[Collected data]
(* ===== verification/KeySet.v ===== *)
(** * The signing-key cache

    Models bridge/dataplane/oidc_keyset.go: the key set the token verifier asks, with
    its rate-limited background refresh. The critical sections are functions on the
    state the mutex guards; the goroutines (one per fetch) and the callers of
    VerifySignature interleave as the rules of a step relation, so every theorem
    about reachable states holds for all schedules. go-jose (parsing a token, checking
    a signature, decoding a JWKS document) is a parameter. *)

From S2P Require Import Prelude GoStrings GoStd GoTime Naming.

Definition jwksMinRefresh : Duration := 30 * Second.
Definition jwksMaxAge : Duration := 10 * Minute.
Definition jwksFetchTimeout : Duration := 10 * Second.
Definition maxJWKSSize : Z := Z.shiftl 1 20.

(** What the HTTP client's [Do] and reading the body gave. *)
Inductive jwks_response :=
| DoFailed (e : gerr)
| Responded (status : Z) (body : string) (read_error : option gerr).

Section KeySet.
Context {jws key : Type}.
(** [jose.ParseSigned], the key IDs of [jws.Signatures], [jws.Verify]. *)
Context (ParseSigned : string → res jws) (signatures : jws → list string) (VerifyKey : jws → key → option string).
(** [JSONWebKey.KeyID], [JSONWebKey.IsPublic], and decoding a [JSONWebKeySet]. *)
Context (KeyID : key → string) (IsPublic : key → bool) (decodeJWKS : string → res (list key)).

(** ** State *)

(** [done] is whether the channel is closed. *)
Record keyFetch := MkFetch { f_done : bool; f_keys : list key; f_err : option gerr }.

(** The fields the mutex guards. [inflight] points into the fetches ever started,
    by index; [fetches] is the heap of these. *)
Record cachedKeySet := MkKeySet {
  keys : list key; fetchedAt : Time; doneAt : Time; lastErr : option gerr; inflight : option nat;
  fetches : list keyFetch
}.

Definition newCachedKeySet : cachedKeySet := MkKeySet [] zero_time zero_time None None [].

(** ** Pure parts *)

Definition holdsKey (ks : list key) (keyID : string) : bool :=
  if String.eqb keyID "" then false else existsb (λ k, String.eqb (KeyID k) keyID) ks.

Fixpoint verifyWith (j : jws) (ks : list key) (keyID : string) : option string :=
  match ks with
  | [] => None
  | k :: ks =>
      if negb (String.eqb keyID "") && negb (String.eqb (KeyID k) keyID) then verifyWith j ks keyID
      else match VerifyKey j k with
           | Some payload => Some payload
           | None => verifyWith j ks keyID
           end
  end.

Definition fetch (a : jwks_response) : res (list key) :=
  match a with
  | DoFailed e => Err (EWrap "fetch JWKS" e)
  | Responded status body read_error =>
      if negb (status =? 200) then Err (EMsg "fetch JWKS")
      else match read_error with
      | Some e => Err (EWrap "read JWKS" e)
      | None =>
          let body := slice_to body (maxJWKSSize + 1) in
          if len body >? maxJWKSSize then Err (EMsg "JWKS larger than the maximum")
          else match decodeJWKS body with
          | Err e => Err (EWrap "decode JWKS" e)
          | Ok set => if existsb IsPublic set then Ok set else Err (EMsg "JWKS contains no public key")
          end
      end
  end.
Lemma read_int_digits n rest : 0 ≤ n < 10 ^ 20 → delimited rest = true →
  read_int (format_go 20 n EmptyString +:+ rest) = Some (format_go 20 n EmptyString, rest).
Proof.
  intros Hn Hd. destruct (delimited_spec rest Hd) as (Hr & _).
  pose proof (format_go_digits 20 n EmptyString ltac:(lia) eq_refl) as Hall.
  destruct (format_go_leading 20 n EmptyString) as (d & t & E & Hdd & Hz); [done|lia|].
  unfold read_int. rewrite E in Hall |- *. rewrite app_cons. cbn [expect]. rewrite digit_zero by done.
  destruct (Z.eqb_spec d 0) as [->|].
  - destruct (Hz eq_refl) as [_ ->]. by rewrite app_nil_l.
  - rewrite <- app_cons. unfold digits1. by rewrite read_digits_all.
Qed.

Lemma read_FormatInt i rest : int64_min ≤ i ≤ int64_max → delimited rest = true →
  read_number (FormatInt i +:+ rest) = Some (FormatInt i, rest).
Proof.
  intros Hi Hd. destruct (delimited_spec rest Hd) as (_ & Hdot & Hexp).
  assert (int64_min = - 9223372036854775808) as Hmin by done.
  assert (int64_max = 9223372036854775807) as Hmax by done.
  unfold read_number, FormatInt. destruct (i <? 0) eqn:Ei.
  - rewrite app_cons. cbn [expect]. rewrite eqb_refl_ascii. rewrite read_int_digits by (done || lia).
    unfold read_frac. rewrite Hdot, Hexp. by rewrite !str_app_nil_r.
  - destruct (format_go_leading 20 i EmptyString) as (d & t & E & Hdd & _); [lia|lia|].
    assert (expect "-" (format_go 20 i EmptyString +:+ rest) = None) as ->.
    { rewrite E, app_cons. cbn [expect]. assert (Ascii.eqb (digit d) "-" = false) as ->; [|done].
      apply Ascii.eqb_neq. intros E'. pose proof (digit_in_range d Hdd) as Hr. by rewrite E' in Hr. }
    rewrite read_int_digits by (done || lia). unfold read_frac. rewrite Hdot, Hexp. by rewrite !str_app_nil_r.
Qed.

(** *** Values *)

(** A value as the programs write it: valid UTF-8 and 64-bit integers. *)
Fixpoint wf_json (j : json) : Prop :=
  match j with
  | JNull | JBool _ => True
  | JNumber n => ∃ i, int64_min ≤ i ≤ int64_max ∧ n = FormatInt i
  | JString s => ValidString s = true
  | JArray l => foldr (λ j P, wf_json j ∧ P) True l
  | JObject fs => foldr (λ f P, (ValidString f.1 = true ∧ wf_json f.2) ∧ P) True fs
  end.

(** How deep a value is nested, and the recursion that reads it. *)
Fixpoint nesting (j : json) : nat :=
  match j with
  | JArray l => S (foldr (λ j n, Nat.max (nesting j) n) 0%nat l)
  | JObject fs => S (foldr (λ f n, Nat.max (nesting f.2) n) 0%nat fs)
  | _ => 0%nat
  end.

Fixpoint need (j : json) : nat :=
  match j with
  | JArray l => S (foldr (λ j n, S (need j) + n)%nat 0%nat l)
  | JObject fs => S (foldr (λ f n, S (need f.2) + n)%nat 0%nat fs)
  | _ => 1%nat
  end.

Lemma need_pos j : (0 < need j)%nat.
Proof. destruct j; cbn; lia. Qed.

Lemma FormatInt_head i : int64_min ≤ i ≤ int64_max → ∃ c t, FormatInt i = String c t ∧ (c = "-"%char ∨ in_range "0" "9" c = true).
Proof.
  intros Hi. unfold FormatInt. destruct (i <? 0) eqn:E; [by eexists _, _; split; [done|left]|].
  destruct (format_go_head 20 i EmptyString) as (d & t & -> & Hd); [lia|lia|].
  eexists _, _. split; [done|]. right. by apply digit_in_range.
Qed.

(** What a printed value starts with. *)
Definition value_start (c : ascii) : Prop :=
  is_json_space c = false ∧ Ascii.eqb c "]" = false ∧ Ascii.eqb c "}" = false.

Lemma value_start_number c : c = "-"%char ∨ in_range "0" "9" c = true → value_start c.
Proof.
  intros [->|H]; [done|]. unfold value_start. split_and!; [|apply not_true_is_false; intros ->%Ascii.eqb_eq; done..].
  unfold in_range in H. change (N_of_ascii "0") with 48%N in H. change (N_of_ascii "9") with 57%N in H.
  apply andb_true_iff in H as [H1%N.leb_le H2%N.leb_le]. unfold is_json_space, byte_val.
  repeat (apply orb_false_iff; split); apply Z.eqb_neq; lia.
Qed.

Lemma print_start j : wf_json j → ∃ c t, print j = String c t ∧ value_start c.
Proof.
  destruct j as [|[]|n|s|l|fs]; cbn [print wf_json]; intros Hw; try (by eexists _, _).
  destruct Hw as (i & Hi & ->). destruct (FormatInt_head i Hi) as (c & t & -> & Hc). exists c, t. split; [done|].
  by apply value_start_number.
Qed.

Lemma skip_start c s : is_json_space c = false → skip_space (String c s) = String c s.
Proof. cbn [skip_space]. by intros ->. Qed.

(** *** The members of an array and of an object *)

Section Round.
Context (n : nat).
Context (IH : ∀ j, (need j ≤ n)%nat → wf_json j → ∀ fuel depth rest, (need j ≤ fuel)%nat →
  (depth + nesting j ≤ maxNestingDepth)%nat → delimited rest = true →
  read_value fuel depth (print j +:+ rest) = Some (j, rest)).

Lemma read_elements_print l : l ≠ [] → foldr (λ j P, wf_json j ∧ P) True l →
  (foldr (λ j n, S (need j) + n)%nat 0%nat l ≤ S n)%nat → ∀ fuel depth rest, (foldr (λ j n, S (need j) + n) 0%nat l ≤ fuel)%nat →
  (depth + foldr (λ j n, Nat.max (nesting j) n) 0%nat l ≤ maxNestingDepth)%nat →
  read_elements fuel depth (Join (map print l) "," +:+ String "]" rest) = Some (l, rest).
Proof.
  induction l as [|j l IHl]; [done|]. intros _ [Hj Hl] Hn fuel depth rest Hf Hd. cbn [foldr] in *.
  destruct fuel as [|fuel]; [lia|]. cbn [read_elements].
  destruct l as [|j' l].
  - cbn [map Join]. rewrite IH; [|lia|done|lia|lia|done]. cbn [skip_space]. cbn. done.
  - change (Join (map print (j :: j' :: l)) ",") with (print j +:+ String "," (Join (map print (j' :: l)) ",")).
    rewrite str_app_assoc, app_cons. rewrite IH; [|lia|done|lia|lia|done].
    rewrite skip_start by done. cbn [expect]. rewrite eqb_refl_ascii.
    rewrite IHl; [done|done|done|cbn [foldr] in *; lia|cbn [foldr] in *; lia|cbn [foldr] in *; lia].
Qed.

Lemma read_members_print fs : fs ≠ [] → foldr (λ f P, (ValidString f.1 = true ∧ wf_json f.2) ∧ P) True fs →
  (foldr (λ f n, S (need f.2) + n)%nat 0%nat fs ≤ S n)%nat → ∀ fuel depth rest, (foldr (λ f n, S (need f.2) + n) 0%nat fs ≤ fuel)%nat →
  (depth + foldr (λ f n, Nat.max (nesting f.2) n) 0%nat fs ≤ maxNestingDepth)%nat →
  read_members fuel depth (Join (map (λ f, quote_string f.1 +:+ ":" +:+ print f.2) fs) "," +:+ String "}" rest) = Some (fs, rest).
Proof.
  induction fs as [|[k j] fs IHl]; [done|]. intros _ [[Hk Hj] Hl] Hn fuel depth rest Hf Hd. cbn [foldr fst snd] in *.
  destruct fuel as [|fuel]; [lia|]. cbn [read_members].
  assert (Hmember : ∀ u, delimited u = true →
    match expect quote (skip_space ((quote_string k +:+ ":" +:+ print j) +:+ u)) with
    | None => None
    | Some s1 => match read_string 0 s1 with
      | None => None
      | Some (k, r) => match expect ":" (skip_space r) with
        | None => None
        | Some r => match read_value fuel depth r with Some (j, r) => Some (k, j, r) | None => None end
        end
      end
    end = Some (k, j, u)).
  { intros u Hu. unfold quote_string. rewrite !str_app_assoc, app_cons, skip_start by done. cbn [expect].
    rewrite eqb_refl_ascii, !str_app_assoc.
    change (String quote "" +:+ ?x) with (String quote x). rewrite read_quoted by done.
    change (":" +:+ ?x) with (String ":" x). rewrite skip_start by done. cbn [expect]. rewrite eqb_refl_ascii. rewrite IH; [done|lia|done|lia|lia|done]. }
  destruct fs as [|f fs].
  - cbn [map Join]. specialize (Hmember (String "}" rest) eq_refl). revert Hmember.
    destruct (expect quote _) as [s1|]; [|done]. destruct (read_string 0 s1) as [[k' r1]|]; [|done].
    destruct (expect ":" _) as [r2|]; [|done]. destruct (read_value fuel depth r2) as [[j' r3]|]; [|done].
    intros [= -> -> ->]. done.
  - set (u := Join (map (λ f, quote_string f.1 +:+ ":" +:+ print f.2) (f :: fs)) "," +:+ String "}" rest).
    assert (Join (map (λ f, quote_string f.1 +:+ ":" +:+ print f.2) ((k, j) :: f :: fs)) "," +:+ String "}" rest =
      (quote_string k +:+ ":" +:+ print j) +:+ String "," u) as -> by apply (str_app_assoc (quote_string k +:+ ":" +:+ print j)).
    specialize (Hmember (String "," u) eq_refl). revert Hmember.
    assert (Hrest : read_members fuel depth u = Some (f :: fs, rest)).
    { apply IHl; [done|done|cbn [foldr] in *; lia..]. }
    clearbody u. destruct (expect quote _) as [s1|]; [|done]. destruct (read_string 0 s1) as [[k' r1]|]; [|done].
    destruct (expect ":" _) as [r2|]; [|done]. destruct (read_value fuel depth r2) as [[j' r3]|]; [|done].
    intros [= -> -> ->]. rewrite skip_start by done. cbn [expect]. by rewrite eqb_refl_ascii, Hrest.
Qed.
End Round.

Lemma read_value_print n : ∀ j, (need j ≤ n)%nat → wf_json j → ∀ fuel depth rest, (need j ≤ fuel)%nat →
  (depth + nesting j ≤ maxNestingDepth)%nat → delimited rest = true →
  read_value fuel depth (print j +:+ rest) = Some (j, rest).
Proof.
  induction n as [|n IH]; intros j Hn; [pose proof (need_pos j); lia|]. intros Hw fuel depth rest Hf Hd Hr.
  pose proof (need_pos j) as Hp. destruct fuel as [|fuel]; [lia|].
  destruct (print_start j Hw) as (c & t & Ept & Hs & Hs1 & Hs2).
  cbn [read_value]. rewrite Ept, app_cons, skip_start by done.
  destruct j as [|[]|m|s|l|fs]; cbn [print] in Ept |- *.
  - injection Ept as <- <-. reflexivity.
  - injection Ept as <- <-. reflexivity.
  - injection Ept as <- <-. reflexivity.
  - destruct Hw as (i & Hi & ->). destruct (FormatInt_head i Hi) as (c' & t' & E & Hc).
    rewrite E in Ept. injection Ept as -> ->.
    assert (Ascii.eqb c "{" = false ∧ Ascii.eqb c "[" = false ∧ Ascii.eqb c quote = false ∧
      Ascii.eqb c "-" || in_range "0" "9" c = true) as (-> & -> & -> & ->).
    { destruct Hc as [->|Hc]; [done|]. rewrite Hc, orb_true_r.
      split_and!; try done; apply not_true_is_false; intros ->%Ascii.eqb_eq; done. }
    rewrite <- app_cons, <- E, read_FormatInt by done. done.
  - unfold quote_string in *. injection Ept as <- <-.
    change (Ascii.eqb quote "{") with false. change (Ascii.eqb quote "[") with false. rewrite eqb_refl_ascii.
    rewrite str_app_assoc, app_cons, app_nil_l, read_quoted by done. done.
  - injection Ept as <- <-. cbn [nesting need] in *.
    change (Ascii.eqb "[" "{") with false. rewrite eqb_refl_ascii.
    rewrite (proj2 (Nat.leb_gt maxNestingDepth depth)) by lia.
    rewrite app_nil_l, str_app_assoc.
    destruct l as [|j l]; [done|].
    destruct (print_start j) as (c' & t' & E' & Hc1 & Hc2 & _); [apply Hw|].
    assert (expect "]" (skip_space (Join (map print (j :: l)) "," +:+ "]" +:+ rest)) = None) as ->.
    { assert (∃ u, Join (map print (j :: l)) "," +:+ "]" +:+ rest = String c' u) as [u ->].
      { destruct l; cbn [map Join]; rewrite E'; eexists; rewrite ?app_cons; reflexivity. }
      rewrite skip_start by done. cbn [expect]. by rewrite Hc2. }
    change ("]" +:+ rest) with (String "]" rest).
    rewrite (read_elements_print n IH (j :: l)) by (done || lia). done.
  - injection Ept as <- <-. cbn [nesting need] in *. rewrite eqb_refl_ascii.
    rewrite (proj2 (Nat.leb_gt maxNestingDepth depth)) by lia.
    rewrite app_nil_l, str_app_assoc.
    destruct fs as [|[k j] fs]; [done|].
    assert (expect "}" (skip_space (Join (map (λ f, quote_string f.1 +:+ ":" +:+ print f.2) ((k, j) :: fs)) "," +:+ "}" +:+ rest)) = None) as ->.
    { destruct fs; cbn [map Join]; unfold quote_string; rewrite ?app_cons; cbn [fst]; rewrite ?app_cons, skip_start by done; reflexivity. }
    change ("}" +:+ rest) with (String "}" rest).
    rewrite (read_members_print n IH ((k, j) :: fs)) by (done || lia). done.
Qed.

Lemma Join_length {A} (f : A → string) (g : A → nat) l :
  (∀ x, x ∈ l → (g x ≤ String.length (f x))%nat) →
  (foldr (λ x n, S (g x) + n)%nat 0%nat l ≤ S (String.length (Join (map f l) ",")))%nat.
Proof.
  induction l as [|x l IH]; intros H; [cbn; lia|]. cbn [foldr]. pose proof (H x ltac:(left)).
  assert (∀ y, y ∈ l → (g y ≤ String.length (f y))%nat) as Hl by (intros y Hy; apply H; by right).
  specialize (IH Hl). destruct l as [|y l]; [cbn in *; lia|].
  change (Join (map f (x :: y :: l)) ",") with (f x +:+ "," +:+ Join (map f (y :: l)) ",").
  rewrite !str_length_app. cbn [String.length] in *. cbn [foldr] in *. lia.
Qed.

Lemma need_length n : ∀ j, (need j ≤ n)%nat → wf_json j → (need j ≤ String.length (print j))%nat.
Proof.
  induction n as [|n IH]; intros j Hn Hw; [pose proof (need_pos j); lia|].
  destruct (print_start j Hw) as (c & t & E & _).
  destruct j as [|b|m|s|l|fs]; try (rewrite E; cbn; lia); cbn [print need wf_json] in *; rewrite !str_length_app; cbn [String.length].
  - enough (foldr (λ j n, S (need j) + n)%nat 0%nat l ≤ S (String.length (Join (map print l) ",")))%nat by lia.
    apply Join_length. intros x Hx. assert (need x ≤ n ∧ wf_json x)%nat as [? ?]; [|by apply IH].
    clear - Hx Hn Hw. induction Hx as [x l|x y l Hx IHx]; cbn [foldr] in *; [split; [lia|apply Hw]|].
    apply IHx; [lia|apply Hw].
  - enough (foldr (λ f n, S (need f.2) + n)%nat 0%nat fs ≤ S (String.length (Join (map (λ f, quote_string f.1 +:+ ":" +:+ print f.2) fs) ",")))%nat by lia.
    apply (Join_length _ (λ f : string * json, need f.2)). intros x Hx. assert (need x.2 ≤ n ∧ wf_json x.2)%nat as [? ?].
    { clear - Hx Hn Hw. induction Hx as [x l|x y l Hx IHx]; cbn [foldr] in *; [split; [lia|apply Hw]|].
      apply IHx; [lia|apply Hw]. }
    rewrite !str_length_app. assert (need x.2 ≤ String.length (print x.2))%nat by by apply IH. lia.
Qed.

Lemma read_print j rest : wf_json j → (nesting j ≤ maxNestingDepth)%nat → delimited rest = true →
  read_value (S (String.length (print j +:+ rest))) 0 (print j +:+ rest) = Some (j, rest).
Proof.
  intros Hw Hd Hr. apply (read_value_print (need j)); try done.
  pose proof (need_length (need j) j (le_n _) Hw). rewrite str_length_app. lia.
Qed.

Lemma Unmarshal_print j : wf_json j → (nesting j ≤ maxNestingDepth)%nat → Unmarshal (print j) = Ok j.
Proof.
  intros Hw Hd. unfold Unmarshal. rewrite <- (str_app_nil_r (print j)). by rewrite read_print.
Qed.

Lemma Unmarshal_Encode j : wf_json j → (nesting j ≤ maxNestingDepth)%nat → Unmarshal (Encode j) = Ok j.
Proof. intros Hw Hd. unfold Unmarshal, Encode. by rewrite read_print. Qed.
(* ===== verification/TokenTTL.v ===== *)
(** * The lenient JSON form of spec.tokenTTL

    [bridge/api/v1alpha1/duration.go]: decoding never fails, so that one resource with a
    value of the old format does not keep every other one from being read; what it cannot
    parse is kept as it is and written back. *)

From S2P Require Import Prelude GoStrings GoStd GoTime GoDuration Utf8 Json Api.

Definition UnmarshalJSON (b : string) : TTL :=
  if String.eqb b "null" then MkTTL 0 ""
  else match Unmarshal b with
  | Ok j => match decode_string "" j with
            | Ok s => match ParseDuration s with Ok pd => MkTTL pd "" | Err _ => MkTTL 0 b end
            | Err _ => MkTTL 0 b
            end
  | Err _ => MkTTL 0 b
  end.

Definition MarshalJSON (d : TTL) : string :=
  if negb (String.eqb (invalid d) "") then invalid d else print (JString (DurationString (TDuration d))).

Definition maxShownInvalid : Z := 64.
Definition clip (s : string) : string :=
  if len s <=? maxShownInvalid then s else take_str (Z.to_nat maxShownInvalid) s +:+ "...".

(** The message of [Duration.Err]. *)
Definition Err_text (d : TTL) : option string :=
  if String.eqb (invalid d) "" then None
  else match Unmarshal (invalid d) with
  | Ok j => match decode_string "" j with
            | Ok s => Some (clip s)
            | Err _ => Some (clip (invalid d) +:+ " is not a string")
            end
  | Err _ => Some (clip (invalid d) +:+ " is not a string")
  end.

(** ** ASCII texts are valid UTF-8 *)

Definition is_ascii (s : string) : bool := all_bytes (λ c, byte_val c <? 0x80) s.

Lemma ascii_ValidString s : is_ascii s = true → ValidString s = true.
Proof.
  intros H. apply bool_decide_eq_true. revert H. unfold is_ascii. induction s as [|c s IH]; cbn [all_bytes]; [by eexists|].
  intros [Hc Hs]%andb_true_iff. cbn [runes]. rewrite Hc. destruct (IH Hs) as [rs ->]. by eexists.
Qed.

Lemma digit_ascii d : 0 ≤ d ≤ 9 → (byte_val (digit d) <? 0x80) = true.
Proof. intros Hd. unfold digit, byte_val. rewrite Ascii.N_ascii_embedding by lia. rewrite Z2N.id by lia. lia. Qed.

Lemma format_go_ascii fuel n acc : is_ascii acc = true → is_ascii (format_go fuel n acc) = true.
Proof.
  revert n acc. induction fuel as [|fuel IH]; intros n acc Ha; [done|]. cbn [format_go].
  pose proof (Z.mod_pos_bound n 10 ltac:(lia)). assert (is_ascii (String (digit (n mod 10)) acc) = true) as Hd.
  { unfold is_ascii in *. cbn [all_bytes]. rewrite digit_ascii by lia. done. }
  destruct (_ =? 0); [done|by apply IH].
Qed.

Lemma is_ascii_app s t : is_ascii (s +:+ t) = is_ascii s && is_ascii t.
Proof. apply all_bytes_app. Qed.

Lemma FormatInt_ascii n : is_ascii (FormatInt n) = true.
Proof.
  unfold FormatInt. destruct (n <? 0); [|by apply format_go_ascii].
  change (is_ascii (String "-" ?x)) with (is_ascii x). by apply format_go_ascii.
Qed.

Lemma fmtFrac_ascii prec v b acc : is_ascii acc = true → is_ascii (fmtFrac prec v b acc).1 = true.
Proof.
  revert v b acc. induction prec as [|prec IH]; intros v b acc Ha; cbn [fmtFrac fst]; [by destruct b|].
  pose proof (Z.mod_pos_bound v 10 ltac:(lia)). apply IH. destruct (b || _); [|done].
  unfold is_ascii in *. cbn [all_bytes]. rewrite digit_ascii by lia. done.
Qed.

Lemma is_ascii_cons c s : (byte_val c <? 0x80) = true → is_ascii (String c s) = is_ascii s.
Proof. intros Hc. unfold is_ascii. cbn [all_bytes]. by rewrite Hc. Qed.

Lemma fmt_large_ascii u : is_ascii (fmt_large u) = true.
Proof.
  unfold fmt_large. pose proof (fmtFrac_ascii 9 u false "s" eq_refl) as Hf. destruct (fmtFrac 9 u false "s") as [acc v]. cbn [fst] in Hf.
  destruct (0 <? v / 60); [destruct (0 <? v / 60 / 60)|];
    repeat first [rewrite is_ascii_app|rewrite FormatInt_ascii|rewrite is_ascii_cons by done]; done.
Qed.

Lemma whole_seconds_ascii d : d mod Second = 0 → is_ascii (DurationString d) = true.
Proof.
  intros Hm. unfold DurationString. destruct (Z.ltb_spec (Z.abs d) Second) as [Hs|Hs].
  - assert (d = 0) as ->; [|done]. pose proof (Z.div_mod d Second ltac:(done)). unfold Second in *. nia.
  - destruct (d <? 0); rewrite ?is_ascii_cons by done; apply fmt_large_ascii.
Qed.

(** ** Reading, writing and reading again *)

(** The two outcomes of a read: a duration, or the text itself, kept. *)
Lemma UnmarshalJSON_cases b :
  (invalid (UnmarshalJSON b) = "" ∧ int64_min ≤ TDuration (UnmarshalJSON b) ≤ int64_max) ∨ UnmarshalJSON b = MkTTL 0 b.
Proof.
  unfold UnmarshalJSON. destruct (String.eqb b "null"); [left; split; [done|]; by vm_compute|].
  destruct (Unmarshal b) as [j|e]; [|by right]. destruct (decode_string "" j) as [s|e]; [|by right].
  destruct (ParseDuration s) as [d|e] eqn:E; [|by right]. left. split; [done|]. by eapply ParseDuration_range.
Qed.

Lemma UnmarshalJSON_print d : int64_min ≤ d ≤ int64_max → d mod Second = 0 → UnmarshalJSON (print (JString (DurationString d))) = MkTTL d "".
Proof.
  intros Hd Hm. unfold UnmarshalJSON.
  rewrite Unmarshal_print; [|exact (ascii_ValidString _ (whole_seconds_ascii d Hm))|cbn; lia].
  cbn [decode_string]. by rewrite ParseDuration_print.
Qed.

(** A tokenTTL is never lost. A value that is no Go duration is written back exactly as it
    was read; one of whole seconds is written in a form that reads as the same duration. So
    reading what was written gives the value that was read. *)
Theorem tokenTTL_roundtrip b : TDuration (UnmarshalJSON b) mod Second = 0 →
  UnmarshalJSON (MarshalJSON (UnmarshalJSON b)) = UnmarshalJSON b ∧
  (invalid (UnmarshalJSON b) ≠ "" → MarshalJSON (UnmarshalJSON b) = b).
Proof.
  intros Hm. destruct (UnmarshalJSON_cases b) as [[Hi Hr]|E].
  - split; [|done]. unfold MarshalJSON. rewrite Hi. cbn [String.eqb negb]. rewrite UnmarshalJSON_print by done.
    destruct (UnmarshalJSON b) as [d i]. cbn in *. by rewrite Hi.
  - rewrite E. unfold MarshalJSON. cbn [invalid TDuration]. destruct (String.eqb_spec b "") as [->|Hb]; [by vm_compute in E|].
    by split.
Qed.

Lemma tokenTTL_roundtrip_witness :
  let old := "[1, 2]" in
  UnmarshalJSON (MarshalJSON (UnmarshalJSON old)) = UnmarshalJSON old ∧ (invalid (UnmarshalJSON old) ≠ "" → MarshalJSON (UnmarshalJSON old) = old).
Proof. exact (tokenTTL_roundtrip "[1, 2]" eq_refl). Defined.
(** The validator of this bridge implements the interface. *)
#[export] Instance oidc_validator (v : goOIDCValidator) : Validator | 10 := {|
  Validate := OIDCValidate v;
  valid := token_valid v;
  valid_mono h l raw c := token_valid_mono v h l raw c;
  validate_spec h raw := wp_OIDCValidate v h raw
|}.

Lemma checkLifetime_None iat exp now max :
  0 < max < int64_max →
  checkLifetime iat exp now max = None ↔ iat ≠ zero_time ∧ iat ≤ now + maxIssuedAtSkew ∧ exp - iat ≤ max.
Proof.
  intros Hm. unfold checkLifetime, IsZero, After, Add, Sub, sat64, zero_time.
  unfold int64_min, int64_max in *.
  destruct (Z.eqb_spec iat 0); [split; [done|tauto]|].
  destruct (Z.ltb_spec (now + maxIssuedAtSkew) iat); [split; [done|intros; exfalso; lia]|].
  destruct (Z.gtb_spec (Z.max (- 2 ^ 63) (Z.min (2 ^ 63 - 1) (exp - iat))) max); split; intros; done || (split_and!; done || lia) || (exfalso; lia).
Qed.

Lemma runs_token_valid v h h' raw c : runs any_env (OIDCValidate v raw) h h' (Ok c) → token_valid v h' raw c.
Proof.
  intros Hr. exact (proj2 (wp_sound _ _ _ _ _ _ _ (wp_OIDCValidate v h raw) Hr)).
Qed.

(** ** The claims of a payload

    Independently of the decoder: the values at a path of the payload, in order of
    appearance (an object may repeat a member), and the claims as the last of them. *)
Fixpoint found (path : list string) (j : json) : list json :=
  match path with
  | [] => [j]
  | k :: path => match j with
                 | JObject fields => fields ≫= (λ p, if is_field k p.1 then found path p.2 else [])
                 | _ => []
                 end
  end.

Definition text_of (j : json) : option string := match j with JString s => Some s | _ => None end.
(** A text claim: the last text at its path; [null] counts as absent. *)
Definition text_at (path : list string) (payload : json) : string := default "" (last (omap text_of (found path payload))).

Work item: What is needed is an exact repetition of the lines from the first line of the records through the line containing "Definition jwksMinRefresh : Duration", both ends included, and nothing more.

Reply:
(* ===== verification/KeySet.v ===== *)
(** * The signing-key cache

    Models bridge/dataplane/oidc_keyset.go: the key set the token verifier asks, with
    its rate-limited background refresh. The critical sections are functions on the
    state the mutex guards; the goroutines (one per fetch) and the callers of
    VerifySignature interleave as the rules of a step relation, so every theorem
    about reachable states holds for all schedules. go-jose (parsing a token, checking
    a signature, decoding a JWKS document) is a parameter. *)

From S2P Require Import Prelude GoStrings GoStd GoTime Naming.

Definition jwksMinRefresh : Duration := 30 * Second.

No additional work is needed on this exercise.